• [Action item] Below are some records. Return exactly the lines from the one containing "- unfold fs_done." through the one containing "intros Hb Hr", both included, and only those.

• [Material for this exercise]
Definition demo_waiting : list (actor * event (@call ref_vendor)) * device :=
  driven (@demo_ans) demo_checking (device_boot demo_fuel 4 6).

(** Whether a task asks for a mutex that it cannot get. *)
Definition kept_out `{V : Vendor} (d : device) (i : task_name) : bool :=
  match now (fibers (tasks d) i) with
  | Call c _ => match hold_run i (holding (tasks d)) (op_of c) with None => true | Some _ => false end
  | _ => false
  end.

Lemma never_stuck_witness :
  kept_out demo_waiting.2 Task_udp_receiver = true /\ standing demo_waiting.2 Task_udp_receiver /\
  at_work demo_waiting.2 Task_address_book_lifetime_check.
Proof.
  assert (1000000 <= Z.of_nat demo_fuel) as Hf by (unfold demo_fuel; rewrite Z2Nat.id by lia; reflexivity).
  assert (device_run (device_boot demo_fuel 4 6) demo_waiting.1 demo_waiting.2) as Hr by exact (driven_run (@demo_ans) demo_checking _).
  split; [vm_compute; reflexivity|]. split.
  - exact (proj1 (never_stuck (L := ref_vendor_laws) (demo_id 3) demo_fuel 4 6 _ _ Task_udp_receiver Hf Hr)).
  - apply (never_stuck (L := ref_vendor_laws) (demo_id 3) demo_fuel 4 6 _ _ Task_address_book_lifetime_check Hf Hr).
    left. vm_compute. reflexivity.
Defined.
Lemma use_keeps o b o1 s s' :
  user_next o b o1 -> disk_run (match b with Did e a => [(e, a)] | _ => [] end) s = Some s' -> writes_partial s ->
  writes_partial s' /\ forall g w, files s !! path_of g false = Some w -> files s' !! path_of g false = Some w.
Proof.
  intros Hn Hr Hp. destruct b as [| |e a|]; [by injection Hr as <-..| |by injection Hr as <-]. cbn in Hr.
  destruct (disk_do e a s) as [s1|] eqn:Hs; [|done]. injection Hr as ->.
  inversion Hn as [| |? g ?|? g f ? Hf0| |? ? g f w d ?|? ? g f w ?|? ? g w ?|? ? g w ? Hw|l path ?|l path f ? Hf0|l f ?|]; subst; cbn in Hs.
  - by injection Hs as <-.
  - rewrite decide_False in Hs by done. case_decide; [done|]. rewrite decide_True in Hs by done. injection Hs as <-. cbn. split.
    + intros x path; cbn; intros [[<- [= <-]]|[_ ?]]%lookup_insert_Some; [by eexists|by eapply Hp].
    + intros g' w. by rewrite final_insert.
  - case_decide; [|done]. destruct (handles s !! f) as [[path []]|] eqn:E; injection Hs as <-; try done.
    split; [exact Hp|]. apply Hp in E as [g' ->]. intros g'' w'. cbn. by rewrite final_alter.
  - injection Hs as <-. split; [|done]. intros x path; cbn; intros [_ ?]%lookup_delete_Some. by eapply Hp.
  - case_decide; injection Hs as <-; [|done]. split; [exact Hp|]. intros g' w'. cbn. by rewrite final_delete.
  - case_decide; [by injection Hs as <-|]. destruct (files s !! path_of g true); [|done].
    destruct (files s !! path_of g false) eqn:E; [done|]. injection Hs as <-. split; [exact Hp|]. intros g' w' Hw'. cbn.
    rewrite lookup_insert_ne, final_delete; [done|]. intros Eq. rewrite <- Eq in Hw'. congruence.
  - by injection Hs as <-.
  - rewrite decide_False in Hs by done. case_decide; [done|]. rewrite decide_False in Hs by done. case_decide; [|done]. injection Hs as <-.
    split; [|done]. intros x path'; cbn; intros [[_ [=]]|[_ ?]]%lookup_insert_Some. by eapply Hp.
  - injection Hs as <-. split; [|done]. intros x path; cbn; intros [_ ?]%lookup_delete_Some. by eapply Hp.
Qed.

Lemma files_kept us es d es' d' s s' :
  device_run d es' d' -> users_ok us es d -> writes_partial s -> disk_run (fs_done (events es')) s = Some s' ->
  (exists us', users_ok us' (es ++ es') d') /\ writes_partial s' /\
  forall g w, files s !! path_of g false = Some w -> files s' !! path_of g false = Some w.
Proof.
  intros Hr Hu Hp. revert s'. induction Hr as [|es' e d1 d2 Hr IH Hs]; intros s'.
  - intros [= <-]. rewrite app_nil_r. eauto.
  - unfold fs_done. rewrite events_app, collect_app, disk_run_app. intros H.
    destruct (disk_run _ s) as [s1|] eqn:E; [|done]. destruct (IH s1 eq_refl) as ([us1 Hu1] & Hp1 & Hk). rewrite app_assoc.
    destruct (users_step _ _ _ _ _ Hs Hu1) as [(Ef & _ & Hu')|(i & b & o1 & Hb & Ef & _ & Hu')]; fold (fs_done (events e)) in H; rewrite Ef in H.
    + injection H as <-. eauto.
    + destruct (use_keeps _ _ _ _ _ Hb H Hp1) as [Hp2 Hk2]. split; [by eexists|]. split; [done|]. intros g w Hg. by apply Hk2, Hk.
Qed.

Lemma files_forever fuel p q s0 es d s es' d' s' g w :
  blank s0 -> device_run (device_boot fuel p q) es d -> disk_run (fs_done (events es)) s0 = Some s ->
  device_run d es' d' -> disk_run (fs_done (events es')) s = Some s' ->
  files s !! path_of g false = Some w -> files s' !! path_of g false = Some w.
Proof.
  intros [Hh _] Hr Hs Hr' Hs'. destruct (files_kept start [] (device_boot fuel p q) es d s0 s Hr (users_boot fuel p q)) as ([us Hu] & Hp & _); [|done|].
  { intros x path. by rewrite Hh, lookup_empty. }
  destruct (files_kept us es d es' d' s s' Hr' Hu Hp Hs') as (_ & _ & H). apply H.
Qed.

(** C13. A file under its final name is a whole upload, for good. However the tasks and lwIP's callbacks are interleaved, if the stick held no jobs
    after start-up and was never full, each job file on it is what one connection brought: an accepted request, with
    the job's id if it names one, and at least as many bytes of body as it announces, of which the file holds
    exactly the announced ones; and whatever happens later, it is never changed or removed. *)
Theorem stored_complete fuel p q s0 es d s g w :
  blank s0 -> device_run (device_boot fuel p q) es d -> disk_run (fs_done (events es)) s0 = Some s -> wrote_all (fs_done (events es)) ->
  files s !! path_of g false = Some w ->
  complete (arrivals es) g w /\
  forall es' d' s', device_run d es' d' -> disk_run (fs_done (events es')) s = Some s' -> files s' !! path_of g false = Some w.
Proof.
  intros Hb Hr Hs Hw Hg. destruct (files_boot _ _ _ _ _ _ _ Hb Hr Hs Hw) as (us & _ & Hd). split; [by apply (disk_final _ _ _ Hd)|].
  intros es' d' s' Hr' Hs'. by eapply files_forever.
Qed.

• [Solution to this problem]
  - unfold fs_done. rewrite events_app, collect_app, disk_run_app. intros H.
    destruct (disk_run _ s) as [s1|] eqn:E; [|done]. destruct (IH s1 eq_refl) as ([us1 Hu1] & Hp1 & Hk). rewrite app_assoc.
    destruct (users_step _ _ _ _ _ Hs Hu1) as [(Ef & _ & Hu')|(i & b & o1 & Hb & Ef & _ & Hu')]; fold (fs_done (events e)) in H; rewrite Ef in H.
    + injection H as <-. eauto.
    + destruct (use_keeps _ _ _ _ _ Hb H Hp1) as [Hp2 Hk2]. split; [by eexists|]. split; [done|]. intros g w Hg. by apply Hk2, Hk.
Qed.

Lemma files_forever fuel p q s0 es d s es' d' s' g w :
  blank s0 -> device_run (device_boot fuel p q) es d -> disk_run (fs_done (events es)) s0 = Some s ->
  device_run d es' d' -> disk_run (fs_done (events es')) s = Some s' ->
  files s !! path_of g false = Some w -> files s' !! path_of g false = Some w.
Proof.
  intros [Hh _] Hr Hs Hr' Hs'. destruct (files_kept start [] (device_boot fuel p q) es d s0 s Hr (users_boot fuel p q)) as ([us Hu] & Hp & _); [|done|].
  { intros x path. by rewrite Hh, lookup_empty. }
  destruct (files_kept us es d es' d' s s' Hr' Hu Hp Hs') as (_ & _ & H). apply H.
Qed.

(** C13. A file under its final name is a whole upload, for good. However the tasks and lwIP's callbacks are interleaved, if the stick held no jobs
    after start-up and was never full, each job file on it is what one connection brought: an accepted request, with
    the job's id if it names one, and at least as many bytes of body as it announces, of which the file holds
    exactly the announced ones; and whatever happens later, it is never changed or removed. *)
Theorem stored_complete fuel p q s0 es d s g w :
  blank s0 -> device_run (device_boot fuel p q) es d -> disk_run (fs_done (events es)) s0 = Some s -> wrote_all (fs_done (events es)) ->
  files s !! path_of g false = Some w ->
  complete (arrivals es) g w /\
  forall es' d' s', device_run d es' d' -> disk_run (fs_done (events es')) s = Some s' -> files s' !! path_of g false = Some w.
Proof.
  intros Hb Hr Hs Hw Hg. destruct (files_boot _ _ _ _ _ _ _ Hb Hr Hs Hw) as (us & _ & Hd). split; [by apply (disk_final _ _ _ Hd)|].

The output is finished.